Dit is geen ondenkbaar scenario. We zagen het al gebeuren na de bijna meltdown van financiële markten in maart 2020. Wereldwijd stegen aandelenbeurzen, vastgoed werd weer populair, huizenprijzen stegen in alle OESO landen door het dak. Cryptovaluta, stablecoins, cryptobanken en Bitcoin werden publiekslievelingen. Ook goud deed het goed. Men zag geen risico's meer, want centrale banken kochten tegelijkertijd bijna onbeperkt staatsleningen en bedrijfsleningen op.
Volatiliteit
De onzekerheid over de uitkomst, deflatie of hyperinflatie, zal komende tijd ontaarden in toenemende volatiliteit. We hebben dit al eerder meegemaakt. Het lijkt op de situatie die Weimar Duitsland meemaakte na de Eerste Wereldoorlog. Het land verkeerde in grote economische problemen en teruglopende belastinginkomsten. De grote financieringstekorten werden betaald door het aangaan van nieuwe schulden, gefinancierd door de Duitse centrale bank. Monetaire financiering resulteerde in een gestaag afnemend vertrouwen in de hardheid van de Duitse mark.

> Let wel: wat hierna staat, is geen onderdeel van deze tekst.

(** C1 (as the code has it) at a concrete input: Alice sends "hello" into a
    chat that has no messages yet. *)
Lemma sendMessage_creates_one_message_witness :
  let r := sendMessage (Some "c1") (Some Fixtures.alice) (Some Fixtures.aliceProfile)
             (lit "hello") (Fixtures.hostAt 1000 1) Fixtures.emptyWorld in
  r.1 = Normal (Some neutral) /\
  size (n_messages (chatNode (db r.2) "c1")) = 1%nat /\
  n_lastMessage (chatNode (db r.2) "c1") = Some (lit "hello") /\
  n_lastMessageTime (chatNode (db r.2) "c1") = Some 1001.
Proof.
  destruct (sendMessage_creates_one_message (Fixtures.hostAt 1000 1)
              Fixtures.emptyWorld (Some "c1") (Some Fixtures.alice)
              (Some Fixtures.aliceProfile) (lit "hello")
              "c1" Fixtures.alice Fixtures.aliceProfile)
    as (Hr & _ & Hsize & _ & Hlast & Htime & _);
    [reflexivity | reflexivity | reflexivity | vm_compute; discriminate
    | vm_compute; reflexivity | reflexivity |].
  split; [exact Hr|]. split; [exact Hsize|]. split; [exact Hlast|]. exact Htime.
Defined.

(** C1 as stated fails: with a clock that advances between the two
    readings, the message is stamped 1000 and the chat's [lastMessageTime]
    is 1001. *)
Lemma sendMessage_lastMessageTime_differs :
  let r := sendMessage (Some "c1") (Some Fixtures.alice) (Some Fixtures.aliceProfile)
             (lit "hello") (Fixtures.hostAt 1000 1) Fixtures.emptyWorld in
  Ai.isToxic (detectToxicity toLowerCase_ascii (lit "hello")) = false /\
  r.1 = Normal (Some neutral) /\
  dom (n_messages (chatNode (db r.2) "c1")) = {[ "k0" ]} /\
  timestamp (messageData (db r.2) "c1" "k0") = Some 1000 /\
  n_lastMessageTime (chatNode (db r.2) "c1") = Some 1001 /\
  n_lastMessageTime (chatNode (db r.2) "c1")
    <> timestamp (messageData (db r.2) "c1" "k0").
Proof.
  vm_compute. split_and!; try reflexivity. discriminate.
Qed.

(* ===================================================================== *)
(** * deleteMessage and the message listener *)
(* ===================================================================== *)

(** The store after [deleteMessage] with its preconditions met: the two
    writes folded into one update of the message. *)
Lemma deleteMessage_db (h : Host) (w : World) (chatId : option string)
  (user : option User.t) (c : string) (u : User.t) (k : string) :
  selected chatId = Some c -> user = Some u ->
  deleteMessage chatId user k h w =
    (Normal tt,
     mkWorld
       (updChat (updMessage (fun m =>
          mkMessageData (senderId m) (senderName m) (text m) (timestamp m)
            (emotion m) (isToxic m) (Some true) (Some (now h (clockReads w)))) k)
          c (db w))
       (S (clockReads w)) (pushes w)
       (log w ++ [Wrote (SetIsDeleted c k true);
                  Wrote (SetDeletedAt c k (now h (clockReads w)))])).
Proof.
  intros Hc Hu. unfold deleteMessage. rewrite Hc, Hu.
  unfold bind, set, Date_now. cbn -[applyWrite].
  unfold applyWrite. rewrite updChat_updChat.
  rewrite <- app_assoc. cbn [app].
  f_equal. f_equal.
  apply updChat_ext. by rewrite updMessage_updMessage.
Qed.
Lemma update_user_schema_ok (em : string) (u : User) (T T1 : Tables)
    (uid : Z) (h : string) :
  schema_ok T ->
  sql.update_user em u T = Done (T1, uid) ->
  schema_ok (set_user_passwords T1 (rehashed uid h <$> user_passwords T1)).
Proof.
  intros (Hid & Hem & Hun & Hpw & Hfk) Hupd.
  unfold sql.update_user in Hupd. fold (rekeyed em u) in Hupd.
  destruct (filter _ (users T)) as [|r0 rest]; [done|].
  case_bool_decide as Hc; [done|]. injection Hupd as <- <-.
  assert (Hidk : forall r, id (rekeyed em u r) = id r)
    by (intros r; unfold rekeyed; by case_bool_decide).
  assert (Hpwk : forall p, pw_id (rehashed (id r0) h p) = pw_id p)
    by (intros p; unfold rehashed; by case_bool_decide).
  assert (Hkeep : forall r, ~ email r = em -> rekeyed em u r = r)
    by (intros r Hr; unfold rekeyed; by rewrite bool_decide_eq_false_2).
  unfold schema_ok. simpl. split_and!.
  - rewrite <- list_fmap_compose.
    replace ((id ∘ rekeyed em u) <$> users T) with (id <$> users T); [done|].
    apply list_fmap_ext. intros i r _. simpl. by rewrite Hidk.
  - apply (NoDup_fmap_update email (fun r => email r = em) _ (Email u));
      [done|done| |lia].
    intros r Hr. unfold rekeyed. by rewrite bool_decide_eq_true_2.
  - apply (NoDup_fmap_update username (fun r => email r = em) _ (Username u));
      [done|done| |lia].
    intros r Hr. unfold rekeyed. by rewrite bool_decide_eq_true_2.
  - rewrite <- list_fmap_compose.
    replace ((pw_id ∘ rehashed (id r0) h) <$> user_passwords T)
      with (pw_id <$> user_passwords T); [done|].
    apply list_fmap_ext. intros i p _. simpl. by rewrite Hpwk.
  - apply Forall_fmap. eapply Forall_impl; [exact Hfk|]. intros p Hp.
    simpl. apply Exists_fmap. eapply Exists_impl; [exact Hp|].
    intros r Hr. simpl. by rewrite Hidk, Hpwk.
Qed.

End Schema.

Section Invariants.

Lemma schema_ok_ext (T T' : Tables) :
  users T' = users T -> user_passwords T' = user_passwords T ->
  schema_ok T -> schema_ok T'.
Proof. unfold schema_ok. by intros -> ->. Qed.

Lemma CreateUser_tables (u : User) (w w' : World) (r : result error User) :
  CreateUser u w = (w', r) ->
  tables w' = tables w
  \/ exists T1 uid,
      sql.insert_user (users_id_seq w) u (tables w) = Done (T1, uid)
      /\ tables w' = set_user_passwords T1
           (user_passwords T1 ++ [mkPasswordRow uid (Password u)]).
Proof.
  destruct w as [T sq fs ntx lg]. intros H. run. cases; eauto.
Qed.

Lemma UpdateUserByEmail_tables (em : string) (update : transform User)
    (w w' : World) (r : result error User) :
  UpdateUserByEmail em update w = (w', r) ->
  tables w' = tables w
  \/ exists u T1 uid,
      sql.update_user em u (tables w) = Done (T1, uid)
      /\ tables w' = set_user_passwords T1
           (rehashed uid (Password u) <$> user_passwords T1).
Proof.
  destruct w as [T sq fs ntx lg]. intros H. run.
  cases; first [ by left
               | right; eexists _, _, _; split; [eassumption | reflexivity] ].
Qed.

(** Whatever the three writers do to the store, they leave the
    constraints of the schema in force. *)
Lemma schema_ok_kept (ToLower : string -> string) (w : World) :
  schema_ok (tables w) ->
  (forall u, schema_ok (tables (CreateUser u w).1))
  /\ (forall em update, schema_ok (tables (UpdateUserByEmail em update w).1))
  /\ (forall em update,
        schema_ok (tables (UpdateFanboyByEmail ToLower em update w).1)).
Proof.
  intros Hok. split_and!.
  - intros u. destruct (CreateUser u w) as [w' r] eqn:H. simpl.
    apply CreateUser_tables in H as [->|(T1 & uid & Hins & ->)]; [done|].
    by eapply insert_user_schema_ok.
  - intros em update.
    destruct (UpdateUserByEmail em update w) as [w' r] eqn:H. simpl.
    apply UpdateUserByEmail_tables in H as [->|(u & T1 & uid & Hupd & ->)];
      [done|].
    by eapply update_user_schema_ok.
  - intros em update.
    destruct (UpdateFanboyByEmail ToLower em update w) as [w' r] eqn:H.
    apply UpdateFanboyByEmail_writes in H as (Hu & Hp & _).
    by eapply schema_ok_ext.
Qed.
(** * The kafka-go protocol decoder ([protocol/decode.go])

    A shallow embedding of the byte-budgeted reader, the primitive and
    variable-length codecs, the decode-plan compiler and the [Unmarshal]
    entry point, followed by the properties of the specification that
    were checked against it.

    Conventions.
    - Go's [int], [int16], [int32], [int64], [uint32] and [uint64] are
      [Z] with the wrap-around of every conversion written out.
    - A [[]byte] is a [list byte]; a Go [string] is the list of its bytes.
    - The decoder [d] is threaded through every method: a method of
      [*decoder] returning [A] is a computation [M A], which ends
      normally with a result and the new decoder, or with a Go runtime
      panic that leaves the decoder as it was at that point. *)

From Stdlib Require Import ZArith Lia Bool.
From Stdlib Require Import Init.Byte Strings.Byte.
From stdpp Require Import base option list gmap.

Local Open Scope Z_scope.
Set Warnings "-register-all".

(** ** Machine integers *)

Module Int.

(** Conversion to an unsigned integer of [w] bits. *)
Definition unsigned (w : Z) (x : Z) : Z := x mod 2 ^ w.

(** Conversion to a signed (two's complement) integer of [w] bits. *)
Definition signed (w : Z) (x : Z) : Z :=
  (x + 2 ^ (w - 1)) mod 2 ^ w - 2 ^ (w - 1).

Definition uint8 := unsigned 8.
Definition uint32 := unsigned 32.
Definition uint64 := unsigned 64.
Definition int8 := signed 8.
Definition int16 := signed 16.
Definition int32 := signed 32.
Definition int64 := signed 64.

(** Go's [int] on the 64-bit platforms the library targets. *)
Definition int := signed 64.

Definition u8 (b : byte) : Z := Z.of_N (Byte.to_N b).

(** The byte whose value is [z mod 256]. *)
Definition byte_of_Z (z : Z) : byte :=
  default Byte.x00 (Byte.of_N (Z.to_N (z mod 256))).

End Int.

In aanloop naar de hyperinflatie van Weimar Duitsland (1919-1923) was echter niet duidelijk wat het echte gevaar was, deflatie of ontsporende inflatie. Speculatie werd een nieuwe populaire bezigheid. De onzekerheid zorgde voor een enorme prijsstijging van goud. In een bekende grafiek die veel wordt gepubliceerd is dit goed te zien:
Lineaire prijsontwikkeling van goud ten tijde van de Weimar-hyperinflatie
Wat echter niet goed duidelijk wordt uit bovenstaande grafiek, is dat de prijs van goud niet in een rechte lijn omhoog schoot. De twijfel of het monetaire experiment zou eindigen in deflatie dan wel hyperinflatie zorgde voor een grote prijsvolatiliteit van goud. Er waren niet alleen veel dagen dat de goudprijs ten opzichte van de mark sterk steeg, maar ook dagen dat de prijs juist sterk daalde. Speculanten die met hefboom speculeerden op een prijsstijging gingen daardoor failliet. De prijsvolatiliteit van het edelmetaal was in de aanloop naar de hyperinflatie dus enorm, zoals te zien op onderstaande grafiek:
Prijsontwikkeling van goud op maandbasis tijden de Weimar-hyperinflatie (Bron: Myrmikan Capital)
'Outside money'
In Weimar Duitsland speelde goud nog een belangrijke rol. Maar ook in onze tijd is die rol nog niet uitgespeeld. Dat bleek bijvoorbeeld in 2019 uit een tekst op de website van De Nederlandsche Bank. Zowel in een periode van schulddeflatie als in hyperinflatie zal goud het goed doen. Dat is ook niet vreemd, want fysiek goud kent geen tegenpartijrisico. Bij hyperinflatie zien we door de geschiedenis heen dat mensen vluchten naar de veiligheid van goud. En juist in een periode van schulddeflatie worden tegenpartijen die niet aan hun betalingsverplichtingen kunnen voldoen gewantrouwd.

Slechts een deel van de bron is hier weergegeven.